Step-by-Step with Only Once Share

1. Go to ooshare.io
2. Enter the password (or any secret text) in the text area
3. Choose an expiration time — pick the shortest practical window (1 hour if the recipient is online now)
4. Click "Create Secret Link" — your browser encrypts the password with AES-256-GCM before sending anything to the server
5. Copy the generated link and send it to the recipient via any channel (email, Slack, SMS — the link itself contains no sensitive data)
6. The recipient opens the link, sees the password, and the data is permanently destroyed

Even though you might send the link via email, the password itself is never in the email. The link is just a pointer to encrypted data that self-destructs after one view.

Why This Approach Works

• No persistent copies — The password is destroyed after viewing
• End-to-end encrypted — The server only handles encrypted data
• Zero knowledge — The encryption key is in the URL fragment, never sent to the server
• Time-limited — Even if never viewed, the data expires automatically
• No account needed — No registration, no friction

Additional Best Practices

Rotate After Sharing

If you're sharing a password for initial setup (like onboarding a new employee), have them change the password immediately after first login. This limits the window of exposure to the shared credential.

Use Different Channels for Context

Send the secret link via one channel and tell the recipient what it's for via another. For example: send the link via Slack, but tell them "check your email for the database password link" — this way, intercepting one channel doesn't reveal what the password is for.

Set the Shortest Practical Expiration

Don't default to 72 hours when the recipient is online right now. Set a 1-hour expiration to minimize the window during which the encrypted data exists on any server.

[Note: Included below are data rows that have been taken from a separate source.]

Lemma safe_remove_member me a f i d p p' entries name s :
  valid_id a -> under me a f i d s -> form d p -> form (delete name d) p' -> phase_ok a p' -> transition p p' ->
  safe me (remove_member (a, i) entries name) s (fun r s' =>
    match r with Ok _ => under me a f i (delete name d) s' | Raise _ => locked me a f s' end).
Proof.
  intros Ha Hu Hf Hf' Hok Ht. set (Q := fun r s' => match r with Ok _ => _ | Raise _ => _ end).
  assert (forall s, locked me a f s -> may_raise me s Q) as HQ
    by (intros s' Hl' e s1 Hr _; by apply (locked_rely me a f s')).
  apply safe_read; [done|apply HQ, Hu|]. intros s1 _ current Hr1 Hi1 _. apply (under_rely _ _ _ _ _ _ s1 Ha Hr1) in Hu.
  apply safe_reject; [apply HQ, Hu|]. intros _.
  unfold do. apply safe_Call. intros s2 ch Hr2 Hi2 _. apply (under_rely _ _ _ _ _ _ s2 Ha Hr2) in Hu. destruct Hu as [Hl He].
  assert (forall e, guarantee me s2 s2 /\ safe me (Done (Raise e) : program unit) s2 Q) as Hsame
    by (intros e; split; [by apply guarantee_same|]; apply safe_Done; intros s3 Hr3; exact (HQ s2 Hl e s3 Hr3)).
  cbn [perform]. unfold update, opened_directory, opened, os_error, missing, raise. cbn [fst snd]. rewrite He.
  rewrite bool_decide_true by done. cbn [mbind result_bind]. destruct (ch_fault ch); [apply Hsame|].
  assert (guarantee me s2 (with_entries <[a := (i, EDirectory (delete name d))]> s2) /\
          safe me (Done (Ok tt) : program unit) (with_entries <[a := (i, EDirectory (delete name d))]> s2) Q) as Hdel.
  { destruct (report_change me a f s2 <[a := (i, EDirectory (delete name d))]> p p') as [Hg Hl']; try done.
    - by eapply phase_present.
    - eapply phase_present; [|exact Hf']. cbn. by rewrite lookup_insert_eq.
    - intros n Hn. by rewrite lookup_insert_ne.
    - split; [done|]. apply safe_Done. intros s3 Hr3 _. apply (under_rely _ _ _ _ _ _ s3 Ha Hr3). split; [done|].
      cbn. by rewrite lookup_insert_eq. }
  destruct (d !! name) as [[j [| | |]]|]; cbn [fst snd]; first [apply Hdel|apply Hsame].
Qed.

For Ongoing Shared Access, Use a Password Manager

Self-destructing links are ideal for one-time sharing. For ongoing shared access (like a team service account), use a password manager with shared vault functionality instead. The self-destructing link is for the initial handoff; the password manager is for daily use.

Conclusion

Sharing passwords securely doesn't have to be complicated. Use an encrypted, self-destructing link for one-time sharing, set the shortest practical expiration, and rotate credentials after the initial handoff. It takes 10 seconds and eliminates the risk of passwords sitting in email threads and chat logs indefinitely.